What is your EP “BESA” about?
Besa means trust, keeping the promise, and this song is about the trust we lost as nation and also as humans everywhere around the world. It is as deep as human existence itself, the trust that, once lost, we won’t find peace. I believe that’s where we are nowadays.
This song is a wake-up call for us to take our time and reflect who we were and what we have become. In the older times in Kosova and Albania if you were traveling or seeking refuge, you could knock on the door of the first house you found and ask, “Head of the house, do you want guests?” and the owner would have to take you in. When the refugee crisis is at its peak, we need to open our doors and be hospitable!
What inspired your new CD?
While living away from my country for the last 15 years I began to appreciate more where I come from and started researching my roots.
My father comes from the highlands of Kosova and from early childhood I’ve been exposed to its music and traditions. The big drums we play in weddings and the dances of the different regions of Kosova and Albania have always fascinated me. I began to create rhythms and went back in time imagining our ancestors.
I want “Besa” to sound tribal, to take you on a journey where you can meditate and reflect on time and behavior. Besa is the concept that has allowed women “burrneshat” – to obtain a status similar to men.
I wondered how we can keep these stories alive. What better way than through music. The way the villagers communicate from one hill to the other inspired me to create new sounds in “Besa.” The vowels I use in this song are so ancient.
Another song I wrote, “Nena,” was inspired by lullabies. We have so many beautiful melodies and lyrics that I used. Then I added my own, which helped create something very different.
“Baresha” is an old and very popular song back home. I was inspired by the hand pan instrument in rearranging this song.
What is your favorite track on the album?
“Nena” is very personal to me. I was pregnant with my fourth child when I wrote this song. The pregnancy period is a miracle itself. A woman goes through so many physical, psychic and emotional changes, and the moment of giving birth transcends you to another dimension – you travel far to collect the soul of your baby and come back together in this world. When writing the song, I wanted to put the woman in the center of it and give her the attention. The music explodes at the moments of pain when the baby is coming and the girl realizes the struggles her own mother went through to bring her into this world. The dynamic of the song represents motherhood’s power.
What is the jazz scene like in Eastern Europe?
It’s still brilliant. I’ve been in Prishtina for the jazz festival week, and the city is full of events. You have a chance to hear bands coming to perform from different part of the world. Prizren is another great city. The architecture is beautiful it takes you back in time.
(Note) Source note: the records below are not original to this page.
(** A forward page, for a visitor that never halts: the entries it
    visits and the resume key it returns. *)
Definition page_start (window : _RawIterationParams) : bytes :=
  if (0 <? length (Cursor window))%nat then Cursor window else Prefix window.

Definition page_rows (b : BBucket) (window : _RawIterationParams)
  : list entry :=
  let run := take_prefixed (Prefix window) (seek_list (page_start window) b) in
  if (Limit window >? 0)%Z then firstn (Z.to_nat (Limit window)) run else run.

Definition page_resume (b : BBucket) (window : _RawIterationParams)
  : option bytes :=
  let l := seek_list (page_start window) b in
  if (Limit window >? 0)%Z
     && (Z.to_nat (Limit window) <=? length (take_prefixed (Prefix window) l))%nat
  then key_of_next (skipn (Z.to_nat (Limit window)) l)
  else key_of_next (tl (drop_prefixed (Prefix window) l)).

(** What [_RawIterateCore] makes of the outcome of its yield loop. *)
Definition finish (St : Type) (direction : IterationDirection)
    (r : option entry * Bolt.Cursor * St) : option bytes * St :=
  match r with
  | (Some _, crsr, s') =>
      (option_map fst (fst (_CursorStep crsr direction)), s')
  | (None, _, s') => (None, s')
  end.

(** The fuel a run of the yield loop needs from a given position. *)
Definition fuel_needed (direction : IterationDirection) (c : Bolt.Cursor)
    (kv : option entry) : nat :=
  match kv with
  | None => 0
  | Some _ =>
      if (direction =? IterateRegular)%N then Nat.max 1 (length (ahead c))
      else if (direction =? IterateReverse)%N then S (length (behind c))
      else 1
  end.

(** The entries of a bucket whose key begins with [prefix]. *)
Definition with_prefix (prefix : bytes) (b : BBucket) : list entry :=
  filter (fun e => HasPrefix (fst e) prefix) b.

(** A bound on [fuel_needed] that does not look at the last key. *)
Definition fuel_bound (direction : IterationDirection) (c : Bolt.Cursor) : nat :=
  if (direction =? IterateRegular)%N then S (length (ahead c))
  else if (direction =? IterateReverse)%N then S (length (behind c))
  else 1.

(* ------------------------------------------------------------------ *)
(** ** The contract of the codecs and the invariants of an index *)

Definition int_min : Z := (- 2 ^ 63)%Z.

(** Encodings are self-delimiting: the reader consumes exactly the
    bytes the writer wrote. *)
Definition self_delimiting X (fn : PackFn X) : Prop :=
  forall (x : X) (rest : bytes), unpack fn (pack fn x ++ rest) = Some (x, rest).

Section IndexViews.

Variables K T P : Type.
Context {ZK : HasZero K} {ZT : HasZero T} {ZP : HasZero P}.
Context {CT : Comparable T} {CP : Comparable P}.
Variable range_order : GoMap T P -> GoMap T P.
Variable PackCountFn : PackFn Z.
Variable indexInfo : IndexInfo K T P.

(** What the index asks of its environment. *)
Record index_ok : Prop := mk_index_ok {
  ok_term_eq : Comparable_ok (X := T);
  ok_priority_eq : Comparable_ok (X := P);
  ok_target : self_delimiting (TargetPackFn indexInfo);
  ok_term : self_delimiting (TermPackFn indexInfo);
  ok_priority : self_delimiting (PriorityPackFn indexInfo);
  ok_count : forall c : Z, (int_min <= c <= int_max)%Z ->
    exists rest, unpack PackCountFn (pack PackCountFn c) = Some (c, rest);
  ok_count_nil : unpack PackCountFn [] = None;
  ok_range : forall m : GoMap T P, Permutation (range_order m) m
}.

(** The three kinds of rows. *)
Definition forward_row (key value : bytes) : Prop :=
  exists t p k, key = _TermTargetKey indexInfo k t p /\ value = [].

Definition reverse_row (key value : bytes) : Prop :=
  exists k t p, key = _TargetTermKey indexInfo k t
                /\ value = pack (PriorityPackFn indexInfo) p.

Definition count_row (key value : bytes) : Prop :=
  exists t c, key = _TermCountKey indexInfo t
              /\ value = pack PackCountFn c /\ (int_min <= c <= int_max)%Z.
(** * HeatglassV2 — the gabarito retrieval and calibration core

    A shallow embedding of [streamlit_app.py], lines 17–112:
    [load_gabarito_embeddings], [find_similar_cases] and
    [get_gabarito_guidance], together with the pieces of Python, NumPy and
    scikit-learn those three functions call.  The second half adds the
    helpers around them: [get_pdf_download_link] (189–192), [extract_json]
    (194–215), [get_progress_class] and [get_script_status_class]
    (294–306) and the display of the total score (625–628).

    Conventions.
    - A finite [float64] is modelled by the rational number it denotes
      ([Q]); comparisons are comparisons of values ([Qle], [Qeq]), and an
      arithmetic operation on floats is the exact one followed by the
      rounding to the nearest [float64] ([PyFloat.round]).
    - [np.argsort] and the cosine kernel of scikit-learn are parameters
      of the program; of the first only NumPy's contract is assumed (the
      indices in ascending order of value, no promise on equal values).
    - A Python call that may raise returns a [result]; code that also talks
      to Streamlit or to the embedding service runs in the monad [M], which
      threads the list of calls made so far.
    - Dictionaries whose iteration order is visible ([checklist.items()])
      are association lists in insertion order. *)

From Stdlib Require Import List ZArith QArith Qround String Ascii Bool Lia Lqa.
From Stdlib Require Import Permutation Sorted DecimalString Qpower.
From Stdlib Require Qcanon DecimalPos.
Import ListNotations.

Local Open Scope list_scope.

(** ** Python: exceptions and results *)

Module Py.

(** The subclasses of [Exception] that occur.  Signals deriving from
    [BaseException] only ([KeyboardInterrupt], [SystemExit]) are outside
    the model: no [except Exception] clause catches them. *)
Inductive exn : Type :=
| FileNotFoundError (msg : string)
| ValueError (msg : string)
| IndexError (msg : string)
| KeyError (key : string)
| TypeError (msg : string)
| OtherException (msg : string).

(** [str(e)], as the f-strings of the source print it. *)
Definition str_of_exn (e : exn) : string :=
  match e with
  | FileNotFoundError m | ValueError m | IndexError m
  | TypeError m | OtherException m => m
  | KeyError k => ("'" ++ k ++ "'")%string
  end.

Definition is_FileNotFoundError (e : exn) : bool :=
  match e with FileNotFoundError _ => true | _ => false end.
(** * StatArb: spread / z-score engine and position state machine

    A shallow embedding of [statarb.py] (class [StatArb]):
    - [calculate_spread_and_zscore]: merge of the two candle frames,
      hedge-adjusted spread, rolling mean / rolling standard deviation and
      z-score;
    - [on_tick]: the evaluation cycle, which reads the last z-score and the
      market data, and opens or closes the paired position.

    Numbers.  A pandas / numpy [float64] is modelled by [Float.float]: the
    IEEE special values (not-a-number, the two infinities) with their
    comparison and propagation rules, and exact rationals for the finite
    values.  Rounding, overflow and the sign of zero are not modelled
    there; where they matter (the division that gives the z-score) the
    column arithmetic is embedded again on binary64 numbers, in module
    [B64].  A [Decimal] is modelled like [Float.float] by [Dec.decimal],
    with the traps of Python's default decimal context (division by zero
    and invalid operations raise). *)

From Stdlib Require Import String List Bool Arith ZArith QArith Lia Lqa.
From Stdlib Require Import Sorted.
From Stdlib Require Floats.
Import ListNotations.

Local Open Scope Z_scope.

(* ================================================================== *)
(** ** float64 values *)

Module Float.

Inductive float : Type :=
| NaN
| Inf (negative : bool)
| Fin (q : Q).

Definition is_nan (x : float) : bool :=
  match x with NaN => true | _ => false end.

(** [x == 0.0] *)
Definition is_zero (x : float) : bool :=
  match x with Fin q => Qeq_bool q 0 | _ => false end.

Definition Qneg (q : Q) : bool := (Qnum q <? 0)%Z.

Definition Qltb (a b : Q) : bool :=
  (Qnum a * QDen b <? Qnum b * QDen a)%Z.

Definition neg (x : float) : float :=
  match x with
  | NaN => NaN
  | Inf s => Inf (negb s)
  | Fin q => Fin (- q)
  end.

Definition add (x y : float) : float :=
  match x, y with
  | NaN, _ | _, NaN => NaN
  | Inf s, Inf t => if Bool.eqb s t then Inf s else NaN
  | Inf s, Fin _ => Inf s
  | Fin _, Inf t => Inf t
  | Fin a, Fin b => Fin (a + b)
  end.

Definition sub (x y : float) : float := add x (neg y).

Definition mul (x y : float) : float :=
  match x, y with
  | NaN, _ | _, NaN => NaN
  | Inf s, Inf t => Inf (xorb s t)
  | Inf s, Fin q | Fin q, Inf s =>
      if Qeq_bool q 0 then NaN else Inf (xorb s (Qneg q))
  | Fin a, Fin b => Fin (a * b)
  end.

(** numpy division: no exception, [x / 0.0] is an infinity for [x <> 0]
    and not-a-number for [0.0 / 0.0]. *)
Definition div (x y : float) : float :=
  match x, y with
  | NaN, _ | _, NaN => NaN
  | Inf _, Inf _ => NaN
  | Inf s, Fin q => Inf (xorb s (Qneg q))
  | Fin _, Inf _ => Fin 0
  | Fin a, Fin b =>
      if Qeq_bool b 0
      then (if Qeq_bool a 0 then NaN else Inf (Qneg a))
      else Fin (a / b)
  end.

(** [x < y]; every comparison with not-a-number is false. *)
Definition ltb (x y : float) : bool :=
  match x, y with
  | NaN, _ | _, NaN => false
  | Inf s, Inf t => s && negb t
  | Inf s, Fin _ => s
  | Fin _, Inf t => negb t
  | Fin a, Fin b => Qltb a b
  end.

(** [x > y] *)
Definition gtb (x y : float) : bool := ltb y x.

(** Python [int] or finite [float] constant seen as a float64. *)
Definition of_Q (q : Q) : float := Fin q.

End Float.

Import Float.

(* ================================================================== *)
(** ** Frames *)

(** A row of [candles_df[['timestamp', 'close']]]. *)
Record candle : Type := mkCandle {
  c_timestamp : Z;
  c_close : float
}.

(** A row of the merged frame: columns [timestamp], [close_1], [close_2]. *)
Record merged_row : Type := mkMerged {
  m_timestamp : Z;
  m_close_1 : float;
  m_close_2 : float
}.

(** A row of the frame returned by [calculate_spread_and_zscore]. *)
Record row : Type := mkRow {
  timestamp : Z;
  close_1 : float;
  close_2 : float;
  spread : float;
  z_score : float
}.
(** X13.  [getDefaultHub] keeps the promise of its two signatures.  Asked
    to throw, it resolves only to a non-empty string, the configured one,
    and rejects only with [NoDefaultDevHub], when the configured value is
    absent or empty.  Asked not to throw, it always resolves, to the
    configured value as it is. *)
Theorem getDefaultHub_contract :
  (forall r : option string,
     getDefaultHub true = Resolved r <->
     r = getInfo_value TARGET_DEV_HUB /\ truthy r = true) /\
  (forall e : thrown,
     getDefaultHub true = Rejected e <->
     e = NoDefaultDevHub /\ truthy (getInfo_value TARGET_DEV_HUB) = false) /\
  getDefaultHub false = Resolved (getInfo_value TARGET_DEV_HUB).
Proof.
  unfold getDefaultHub.
  destruct (truthy (getInfo_value TARGET_DEV_HUB)) eqn:Hcfg; cbn.
  - split; [|split; [|reflexivity]].
    + intros r. split.
      * intros H. inversion H; subst. split; [reflexivity | exact Hcfg].
      * intros [-> _]. reflexivity.
    + intros e. split; [discriminate|]. intros [_ H]. discriminate H.
  - split; [|split; [|reflexivity]].
    + intros r. split; [discriminate|]. intros [-> H]. congruence.
    + intros e. split.
      * intros H. inversion H; subst. split; reflexivity.
      * intros [-> _]. reflexivity.
Qed.

(** X14.  The org flags reject only when [Org.create] failed for the
    input.  The optional flag then rejects with that failure and only on a
    non-empty input: it never throws an error of its own.  The required
    flag rejects with that failure on a non-empty input and with
    [NoDefaultEnv] otherwise. *)
Theorem org_flags_reject_only_on_failed_creation
  (input : option string) (e : thrown) :
  (parse optionalOrgFlag input = Rejected e ->
   exists f : Failure,
     Org_create input = inl f /\ truthy input = true /\ e = sdkFailure f) /\
  (parse requiredOrgFlag input = Rejected e ->
   exists f : Failure,
     Org_create input = inl f /\
     e = if truthy input then sdkFailure f else NoDefaultEnv).
Proof.
  cbn [parse optionalOrgFlag requiredOrgFlag].
  rewrite maybeGetOrg_cases, getOrgOrThrow_cases.
  destruct (Org_create input) as [f|org]; split; intros H; try discriminate H.
  - destruct (truthy input) eqn:Ht; [|discriminate H].
    inversion H; subst. exists f. repeat split.
  - inversion H; subst. exists f. split; reflexivity.
Qed.

(** X15.  Every rejection of the hub flags is one of these.  Required
    flag: [NoDefaultDevHub], with no input and no (or an empty) configured
    dev hub; the failure of [Org.create] on the identifier; [NotADevHub]
    naming the identifier, for a handle that is not a dev hub.  Optional
    flag: the failure of [Org.create] on a non-empty identifier, or
    [NotADevHub] naming the input or else the handle's username; it never
    rejects with [NoDefaultDevHub]. *)
Theorem hub_flags_rejections (input : option string) (e : thrown) :
  (parse requiredHubFlag input = Rejected e ->
   (e = NoDefaultDevHub /\ input = None /\
    truthy (getInfo_value TARGET_DEV_HUB) = false) \/
   (exists id : string,
      hub_identifier input id /\
      ((exists f : Failure, Org_create (Some id) = inl f /\ e = sdkFailure f) \/
       (exists org : Org,
          Org_create (Some id) = inr org /\
          determineIfDevHubOrg org = false /\ e = NotADevHub (Some id))))) /\
  (parse optionalHubFlag input = Rejected e ->
   (exists f : Failure,
      Org_create (nullish input (getInfo_value TARGET_DEV_HUB)) = inl f /\
      truthy (nullish input (getInfo_value TARGET_DEV_HUB)) = true /\
      e = sdkFailure f) \/
   (exists org : Org,
      Org_create (nullish input (getInfo_value TARGET_DEV_HUB)) = inr org /\
      determineIfDevHubOrg org = false /\
      e = NotADevHub (nullish input (getUsername org)))).
Proof.
  cbn [parse requiredHubFlag optionalHubFlag]. split.
  - intros Hres.
    destruct (hub_identifier_or_none input) as [[id Hid] | [-> Hcfg]].
    + right. exists id. split; [exact Hid|].
      rewrite (getHubOrThrow_resolved _ _ Hid) in Hres.
      destruct (Org_create (Some id)) as [f|org].
      * left. exists f. inversion Hres. split; reflexivity.
      * right. exists org.
        destruct (determineIfDevHubOrg org) eqn:Hd; [discriminate Hres|].
        inversion Hres. split; [reflexivity|]. split; reflexivity.
    + left. rewrite (required_hub_no_default Hcfg) in Hres.
      inversion Hres. repeat split. exact Hcfg.
  - rewrite maybeGetHub_cases.
    destruct (Org_create (nullish input (getInfo_value TARGET_DEV_HUB)))
      as [f|org].
    + destruct (truthy _); [|discriminate].
      intros H. inversion H. left. exists f. repeat split.
    + destruct (determineIfDevHubOrg org) eqn:Hd; [discriminate|].
      intros H. inversion H. right. exists org.
      split; [reflexivity|]. split; [exact Hd | reflexivity].
Qed.

(** X16.  Without an input and with a non-empty configured dev hub, both
    hub flags create the session for the configured value and settle alike
    when creation fails or the handle is a dev hub.  For a handle that is
    not a dev hub both fail with [NotADevHub], the required flag naming the
    configured value and the optional flag the handle's username. *)
Theorem hub_defaults_from_configuration (id : string) :
  getInfo_value TARGET_DEV_HUB = Some id ->
  id <> "" ->
  default requiredHubFlag =
    match Org_create (Some id) with
    | inr org =>
        if determineIfDevHubOrg org then Resolved org
        else Rejected (NotADevHub (Some id))
    | inl f => Rejected (sdkFailure f)
    end /\
  default optionalHubFlag =
    match Org_create (Some id) with
    | inr org =>
        if determineIfDevHubOrg org then Resolved (Some org)
        else Rejected (NotADevHub (getUsername org))
    | inl f => Rejected (sdkFailure f)
    end.
Proof.
  intros Hcfg Hne. cbn [default requiredHubFlag optionalHubFlag]. split.
  - apply getHubOrThrow_resolved. right.
    split; [reflexivity|]. split; assumption.
  - rewrite maybeGetHub_cases, Hcfg. cbn [nullish].
    destruct id as [|c rest]; [contradiction Hne; reflexivity|].
    reflexivity.
Qed.

End OrgFlagsOutcomes.

(* ===================================================================== *)
(** ** The further properties on the example SDKs *)
(* ===================================================================== *)

Section NothingAuthenticated.

Import Js OrgApiVersion OrgFlags.

#[local] Existing Instance Demo.nobody.

(** "45.0" is resolved: it is the input, well formed, not below 21. *)
Lemma parse_resolves_only_supported_witness :
  parse orgApiVersionFlag "45.0" [] = ([], Resolved "45.0") /\
  validateApiVersion "45.0" = true /\
  (forall n : Z, parseInt10 "45.0" = Int n -> minValidApiVersion <= n).
Proof.
  assert (Hres : parse orgApiVersionFlag "45.0" [] = ([], Resolved "45.0"))
    by reflexivity.
  exact (conj Hres
    (proj2 (parse_resolves_only_supported "45.0" "45.0" [] [] Hres))).
Defined.

(** "10.0" is rejected as retired, and nothing was emitted. *)
Lemma parse_fails_silently_with_own_error_witness :
  parse orgApiVersionFlag "10.0" [deprecationWarning] =
    ([deprecationWarning], Rejected RetiredApiVersion) /\
  [deprecationWarning] = [deprecationWarning] /\
  ((RetiredApiVersion = InvalidApiVersion "10.0" /\
    validateApiVersion "10.0" = false) \/
   (RetiredApiVersion = RetiredApiVersion /\
    validateApiVersion "10.0" = true /\
    exists n : Z, parseInt10 "10.0" = Int n /\ n < minValidApiVersion)).
Proof.
  assert (Hres : parse orgApiVersionFlag "10.0" [deprecationWarning] =
                 ([deprecationWarning], Rejected RetiredApiVersion))
    by reflexivity.
  exact (conj Hres
    (parse_fails_silently_with_own_error "10.0" _ _ _ Hres)).
Defined.

(** "30.0" is the last deprecated version: one notice. *)
Lemma parse_warns_iff_deprecated_witness :
  validateApiVersion "30.0" = true /\
  parseInt10 "30.0" = Int 30 /\
  fst (parse orgApiVersionFlag "30.0" []) = [deprecationWarning].
Proof.
  assert (Hfmt : validateApiVersion "30.0" = true) by reflexivity.
  assert (Hnum : parseInt10 "30.0" = Int 30) by reflexivity.
  assert (Hrange : minValidApiVersion <= 30 <= maxDeprecated)
    by (unfold minValidApiVersion, maxDeprecated; lia).
  exact (conj Hfmt (conj Hnum
    (proj2 (proj2 (parse_warns_iff_deprecated "30.0" []))
       (conj Hfmt (ex_intro _ 30 (conj Hnum Hrange)))))).
Defined.
(** * MrPDF: the page-level behaviour of [backend/pdf_functions.py]

    The module is a set of wrappers over the PyMuPDF document object
    ([fitz]).  A document is modelled by its sequence of pages, a call by
    the effects it performs in order (files opened, folders created, files
    saved) together with its outcome: a returned value or a raised
    exception.  The effects performed before an exception is raised are
    kept, so that the state of the disk at the moment of a failure can be
    read off a run.

    Modelling boundary.  [fitz] is taken with its sequence semantics:
    [len], indexing, [insert_pdf], [delete_page], [set_rotation],
    [new_page], [show_pdf_page], [insert_text] and [save] act on the list
    of pages.  The refusals of the library that this module can run
    into are part of the model: indexing or deleting outside the list,
    [save] on a document without pages, [insert_pdf] from a source
    without pages or with a page number that does not fit a C [int],
    [show_pdf_page] into an empty rectangle or from a page without
    content.  The inputs are unencrypted PDF files; failures of the
    output location (a path that cannot be written, the path of the
    opened input) are not part of the model.

    Python [int]s are [Z].  The arithmetic of Python [float]s is an
    interface, [float_ops]: [create_nup] and [add_watermark], whose
    results depend on it, are modelled over every implementation, and
    [binary64] is the one of CPython.  The numbers [add_page_numbers]
    computes are kept as exact rationals.  The text measuring and
    drawing of [TextWriter], [math]'s trigonometry and [str.format] are
    parameters of the functions that use them; the Office applications
    driven by the two converters are a host that lets each call succeed
    or fail. *)

From Stdlib Require Import ZArith QArith List String Ascii Bool Lia.
From Stdlib Require Import DecimalString DecimalZ FinFun Sorted SpecFloat.
Import ListNotations.
Local Open Scope string_scope.
Local Open Scope list_scope.
Local Open Scope Z_scope.

Set Implicit Arguments.

(** ** Python values and built-ins *)

Module Py.

(** The exceptions this module can raise or let through. *)
Inductive exn : Type :=
| ValueError (msg : string)
| IndexError (msg : string)
| TypeError (msg : string)
| ZeroDivisionError (msg : string)
| FileNotFoundError (path : string)
| OverflowError     (* an [int] that does not fit a C [int]; the text is the binding's *)
| LibraryError.     (* raised by the library itself; class and text are its own *)

Inductive result (A : Type) : Type :=
| Ok (a : A)
| Raise (e : exn).
Arguments Ok {A} a.
Arguments Raise {A} e.

Definition rbind {A B} (r : result A) (k : A -> result B) : result B :=
  match r with
  | Ok a => k a
  | Raise e => Raise e
  end.

(** [for x in xs: body] over a pure accumulator, stopping at the first
    exception. *)
Fixpoint rfold {A S} (body : S -> A -> result S) (xs : list A) (s : S)
  : result S :=
  match xs with
  | [] => Ok s
  | x :: xs' => rbind (body s x) (rfold body xs')
  end.

(** [str(n)] for an [int]. *)
Definition str (n : Z) : string := NilZero.string_of_int (Z.to_int n).
(** On a well-formed view the ranges are ordered by start, an earlier
    range ends before a later one starts, and every index of
    [[0, total_samples)] lies in a range. When the last shard is at least
    as long as the remainder that is cut off, the ranges hold nothing
    else. *)
Lemma ranges_sorted_disjoint_cover v :
  wf_view v →
  (∀ i j k k' r r',
     shard_keys v !! i = Some k → shard_keys v !! j = Some k' → (i < j)%nat →
     shard_indices v !! k = Some r → shard_indices v !! k' = Some r' →
     r.1 ≤ r'.1 ∧ r.2 ≤ r'.1)
  ∧ (∀ g, 0 ≤ g < total_samples v →
       ∃ k r, k ∈ shard_keys v ∧ shard_indices v !! k = Some r ∧ in_range g r)
  ∧ (∀ last_key,
       last (shard_keys v) = Some last_key →
       let len := shard_len (dataset_type v) (shard_params v) in
       sum_lens len (shard_keys v) `mod` world_size v ≤ len last_key →
       ∀ g k r, k ∈ shard_keys v → shard_indices v !! k = Some r →
         in_range g r → 0 ≤ g < total_samples v).
Proof.
  intros Hwf. split_and!.
  - intros i j k k' r r' Hi Hj Hlt Hr Hr'.
    destruct (wf_ordered v i j k k' r r' Hwf Hi Hj Hlt Hr Hr'). done.
  - intros g Hg.
    destruct (sample_at_ok v g Hwf Hg) as (k & r & _ & _ & _ & Hk & Hr & Hin & _).
    by exists k, r.
  - intros last_key Hlast len Hlong g k r Hk Hr Hin.
    destruct (wf_layout v Hwf) as (keys & last' & s & Hkeys & Hc & Hl & Htot).
    rewrite Hkeys, last_snoc in Hlast. injection Hlast as ->.
    pose proof (chain_end _ _ _ _ _ Hc) as Hs.
    rewrite Hkeys, sum_lens_app in Hlong. simpl in Hlong, Htot.
    fold len in Hs, Htot. rewrite Z.add_0_r in Hlong.
    rewrite Z.add_0_l in Hs. rewrite <- Hs in Hlong.
    unfold in_range in Hin.
    rewrite Hkeys in Hk. apply elem_of_app in Hk as [Hk|Hk].
    + destruct (chain_bounds _ (shard_len_nonneg _ _) _ _ _ _ _ _ Hc Hk Hr)
        as (? & ? & ? & ?). lia.
    + apply list_elem_of_singleton in Hk as ->.
      rewrite Hl in Hr. injection Hr as <-. simpl in Hin.
      pose proof (chain_le _ (shard_len_nonneg _ _) _ _ _ _ Hc). lia.
Qed.

(** ** Further properties of the view *)

Lemma chain_lookup len m keys a b k :
  chain len m keys a b → k ∈ keys → is_Some (m !! k).
Proof.
  induction 1 as [a|k' keys a b Hk _ IH]; intros Hin.
  - by apply elem_of_nil in Hin.
  - apply elem_of_cons in Hin as [->|Hin]; [by eexists|by apply IH].
Qed.

Lemma wf_indices v k :
  wf_view v → k ∈ shard_keys v → is_Some (shard_indices v !! k).
Proof.
  intros Hwf Hk.
  destruct (wf_layout v Hwf) as (keys & last_key & s & Hkeys & Hc & Hl & _).
  rewrite Hkeys in Hk. apply elem_of_app in Hk as [Hk|Hk].
  - by eapply chain_lookup.
  - apply list_elem_of_singleton in Hk as ->. by eexists.
Qed.

(** When every key has a range, the scan fails only by running off the
    end, and then no range holds the index. *)
Lemma scan_shards_raise m keys g e :
  (∀ k, k ∈ keys → is_Some (m !! k)) →
  scan_shards m keys g = Raise e →
  e = AssertionError
  ∧ ∀ k r, k ∈ keys → m !! k = Some r → ¬ in_range g r.
Proof.
  induction keys as [|k0 keys IH]; intros Hall; simpl.
  - intros [= <-]. split; [done|]. intros k r Hk. by apply elem_of_nil in Hk.
  - destruct (Hall k0) as [r0 Hr0]; [apply list_elem_of_here|].
    unfold dict_getitem. rewrite Hr0.
    destruct ((r0.1 <=? g) && (g <? r0.2)) eqn:Hin; [done|].
    intros Hscan. destruct IH as [He Hnone]; [|done|].
    { intros k Hk. apply Hall. by apply list_elem_of_further. }
    split; [done|]. intros k r Hk Hr.
    apply elem_of_cons in Hk as [->|Hk].
    + rewrite Hr0 in Hr. injection Hr as <-. unfold in_range. intros [? ?].
      apply andb_false_iff in Hin as [?%Z.leb_gt|?%Z.ltb_ge]; lia.
    + by apply (Hnone k r).
Qed.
It’s designed for festivals and music events, Lumbardh is a brilliant venue where artists from around the world get to perform throughout the year, and the music scene is blooming still.
I’m also aware that Albania has developed a great scene too. The Balkan jazz festival they organize every year is great. This event happens by the Tirana Lake theatre. Another annual festival is Za Fest organized in Theth in the beautiful mountains of Albania’s breath-taking highlands. Macedonia has a few beautiful jazz music festivals too.
Talk about your name change from Vjollca Robelli to AJO and what it signifies for you.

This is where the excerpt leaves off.